WHAT IS REQUIRED:
Pull out every line in the data that has the string "Hfrac" in it.

DATA FOR THIS EXERCISE:
※

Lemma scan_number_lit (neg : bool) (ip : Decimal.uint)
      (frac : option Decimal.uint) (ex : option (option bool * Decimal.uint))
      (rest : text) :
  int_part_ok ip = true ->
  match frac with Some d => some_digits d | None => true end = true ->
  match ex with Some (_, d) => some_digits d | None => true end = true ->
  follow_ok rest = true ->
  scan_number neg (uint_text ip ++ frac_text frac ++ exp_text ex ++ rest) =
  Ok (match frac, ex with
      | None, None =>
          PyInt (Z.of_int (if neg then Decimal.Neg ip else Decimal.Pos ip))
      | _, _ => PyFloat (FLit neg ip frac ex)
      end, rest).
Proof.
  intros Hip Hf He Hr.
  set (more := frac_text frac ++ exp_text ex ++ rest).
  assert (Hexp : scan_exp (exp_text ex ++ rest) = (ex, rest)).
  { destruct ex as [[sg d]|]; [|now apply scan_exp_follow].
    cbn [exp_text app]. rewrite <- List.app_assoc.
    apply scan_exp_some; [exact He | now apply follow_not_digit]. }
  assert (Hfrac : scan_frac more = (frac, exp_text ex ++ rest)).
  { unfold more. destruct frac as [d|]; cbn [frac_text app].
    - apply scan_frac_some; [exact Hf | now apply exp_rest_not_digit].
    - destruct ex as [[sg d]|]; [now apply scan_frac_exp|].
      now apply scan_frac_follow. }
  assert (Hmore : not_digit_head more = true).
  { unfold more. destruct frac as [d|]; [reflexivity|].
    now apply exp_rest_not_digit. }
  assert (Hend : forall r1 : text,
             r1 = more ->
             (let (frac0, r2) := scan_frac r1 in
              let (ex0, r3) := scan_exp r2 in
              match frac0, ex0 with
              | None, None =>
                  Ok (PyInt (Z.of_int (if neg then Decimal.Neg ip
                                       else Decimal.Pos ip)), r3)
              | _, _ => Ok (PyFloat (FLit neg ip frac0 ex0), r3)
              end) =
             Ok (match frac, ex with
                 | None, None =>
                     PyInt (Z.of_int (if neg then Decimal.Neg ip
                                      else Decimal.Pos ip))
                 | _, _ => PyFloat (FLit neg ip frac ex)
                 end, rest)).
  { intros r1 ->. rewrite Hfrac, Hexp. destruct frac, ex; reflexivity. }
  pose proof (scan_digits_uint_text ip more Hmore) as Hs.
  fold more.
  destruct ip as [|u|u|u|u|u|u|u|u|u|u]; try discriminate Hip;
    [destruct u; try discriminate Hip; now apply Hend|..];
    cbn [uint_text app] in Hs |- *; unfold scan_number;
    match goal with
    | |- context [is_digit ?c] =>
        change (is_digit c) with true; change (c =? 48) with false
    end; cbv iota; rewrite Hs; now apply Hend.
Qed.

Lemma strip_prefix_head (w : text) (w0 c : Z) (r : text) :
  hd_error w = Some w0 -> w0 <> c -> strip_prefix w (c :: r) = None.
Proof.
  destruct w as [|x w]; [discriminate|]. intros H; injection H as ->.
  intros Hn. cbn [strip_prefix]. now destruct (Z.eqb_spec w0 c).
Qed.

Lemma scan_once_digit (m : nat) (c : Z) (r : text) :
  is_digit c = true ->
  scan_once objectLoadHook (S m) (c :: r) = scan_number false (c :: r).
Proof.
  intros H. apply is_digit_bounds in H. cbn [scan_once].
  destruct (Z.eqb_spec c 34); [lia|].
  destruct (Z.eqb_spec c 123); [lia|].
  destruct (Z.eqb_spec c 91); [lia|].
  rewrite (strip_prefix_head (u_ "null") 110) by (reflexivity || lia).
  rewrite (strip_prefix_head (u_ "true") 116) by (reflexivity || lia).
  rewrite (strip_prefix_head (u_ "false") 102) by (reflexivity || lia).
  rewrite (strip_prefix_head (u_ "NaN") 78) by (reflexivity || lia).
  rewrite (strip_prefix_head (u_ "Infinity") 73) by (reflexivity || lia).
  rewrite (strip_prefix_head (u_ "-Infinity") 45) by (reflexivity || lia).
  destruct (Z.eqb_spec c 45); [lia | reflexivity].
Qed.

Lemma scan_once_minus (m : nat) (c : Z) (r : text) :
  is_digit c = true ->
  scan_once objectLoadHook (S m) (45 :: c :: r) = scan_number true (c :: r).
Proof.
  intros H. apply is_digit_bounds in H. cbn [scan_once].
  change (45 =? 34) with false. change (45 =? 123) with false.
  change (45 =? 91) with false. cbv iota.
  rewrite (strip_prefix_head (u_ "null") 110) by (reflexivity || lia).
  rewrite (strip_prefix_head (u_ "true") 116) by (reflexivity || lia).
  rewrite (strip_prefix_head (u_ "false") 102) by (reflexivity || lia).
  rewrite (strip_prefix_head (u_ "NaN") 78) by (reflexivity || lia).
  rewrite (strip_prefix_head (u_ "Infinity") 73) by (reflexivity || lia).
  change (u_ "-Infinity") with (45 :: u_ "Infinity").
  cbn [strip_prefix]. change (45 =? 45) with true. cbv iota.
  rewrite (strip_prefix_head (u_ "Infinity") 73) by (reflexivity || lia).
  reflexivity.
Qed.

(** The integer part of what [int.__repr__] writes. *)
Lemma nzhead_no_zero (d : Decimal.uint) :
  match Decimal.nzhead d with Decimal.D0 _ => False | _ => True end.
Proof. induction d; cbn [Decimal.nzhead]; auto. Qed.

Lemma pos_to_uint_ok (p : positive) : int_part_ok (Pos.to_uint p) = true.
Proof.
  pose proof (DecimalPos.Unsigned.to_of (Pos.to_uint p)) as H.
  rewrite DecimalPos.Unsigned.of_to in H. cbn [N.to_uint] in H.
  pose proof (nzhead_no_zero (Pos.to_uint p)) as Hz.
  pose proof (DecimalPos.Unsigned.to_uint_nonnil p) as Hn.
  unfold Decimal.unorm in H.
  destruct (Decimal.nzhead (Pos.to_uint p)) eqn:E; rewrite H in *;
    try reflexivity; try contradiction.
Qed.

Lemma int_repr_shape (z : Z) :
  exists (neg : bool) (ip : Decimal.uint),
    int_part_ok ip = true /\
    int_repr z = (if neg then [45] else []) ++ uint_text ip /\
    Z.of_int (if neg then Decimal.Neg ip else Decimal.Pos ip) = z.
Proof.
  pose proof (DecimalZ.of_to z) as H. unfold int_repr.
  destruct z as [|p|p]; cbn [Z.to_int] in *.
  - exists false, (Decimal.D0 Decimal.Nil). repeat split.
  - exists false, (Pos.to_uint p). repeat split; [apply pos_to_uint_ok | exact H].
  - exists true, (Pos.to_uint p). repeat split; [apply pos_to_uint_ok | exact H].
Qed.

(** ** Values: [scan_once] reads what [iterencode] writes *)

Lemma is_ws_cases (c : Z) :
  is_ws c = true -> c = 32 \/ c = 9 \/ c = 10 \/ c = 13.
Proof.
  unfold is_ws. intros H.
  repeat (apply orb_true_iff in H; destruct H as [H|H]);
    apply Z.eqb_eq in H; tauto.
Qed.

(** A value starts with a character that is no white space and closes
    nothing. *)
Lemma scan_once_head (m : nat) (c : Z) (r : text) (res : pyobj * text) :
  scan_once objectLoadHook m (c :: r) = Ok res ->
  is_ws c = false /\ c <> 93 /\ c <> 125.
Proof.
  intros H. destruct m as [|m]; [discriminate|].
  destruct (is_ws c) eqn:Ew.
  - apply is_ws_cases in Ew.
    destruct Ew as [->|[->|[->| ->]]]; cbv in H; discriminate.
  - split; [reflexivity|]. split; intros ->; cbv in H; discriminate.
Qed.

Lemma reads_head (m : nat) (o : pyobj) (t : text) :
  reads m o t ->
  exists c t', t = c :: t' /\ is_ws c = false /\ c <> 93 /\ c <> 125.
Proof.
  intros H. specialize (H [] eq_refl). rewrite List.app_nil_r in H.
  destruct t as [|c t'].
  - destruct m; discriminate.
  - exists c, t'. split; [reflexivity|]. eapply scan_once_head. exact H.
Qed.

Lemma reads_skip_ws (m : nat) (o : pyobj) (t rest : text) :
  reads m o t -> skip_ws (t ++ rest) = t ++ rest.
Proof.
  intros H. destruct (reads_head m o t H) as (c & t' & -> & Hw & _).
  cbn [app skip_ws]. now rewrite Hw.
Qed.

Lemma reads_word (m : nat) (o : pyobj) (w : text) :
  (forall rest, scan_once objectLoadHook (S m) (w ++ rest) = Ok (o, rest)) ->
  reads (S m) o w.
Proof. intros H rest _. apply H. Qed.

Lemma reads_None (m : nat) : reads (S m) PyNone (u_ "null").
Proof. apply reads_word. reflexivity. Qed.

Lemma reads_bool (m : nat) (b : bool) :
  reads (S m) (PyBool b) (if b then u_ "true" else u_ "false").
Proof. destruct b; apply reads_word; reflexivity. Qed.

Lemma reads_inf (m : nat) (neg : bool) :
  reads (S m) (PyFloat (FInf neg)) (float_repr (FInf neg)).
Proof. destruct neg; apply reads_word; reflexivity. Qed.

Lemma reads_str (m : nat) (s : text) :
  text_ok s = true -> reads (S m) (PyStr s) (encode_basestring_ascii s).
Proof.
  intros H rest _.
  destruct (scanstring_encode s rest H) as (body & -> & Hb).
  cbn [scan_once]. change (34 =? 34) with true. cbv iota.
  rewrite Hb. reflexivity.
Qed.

※

SOLVED EXERCISE:
  assert (Hfrac : scan_frac more = (frac, exp_text ex ++ rest)).
  { intros r1 ->. rewrite Hfrac, Hexp. destruct frac, ex; reflexivity. }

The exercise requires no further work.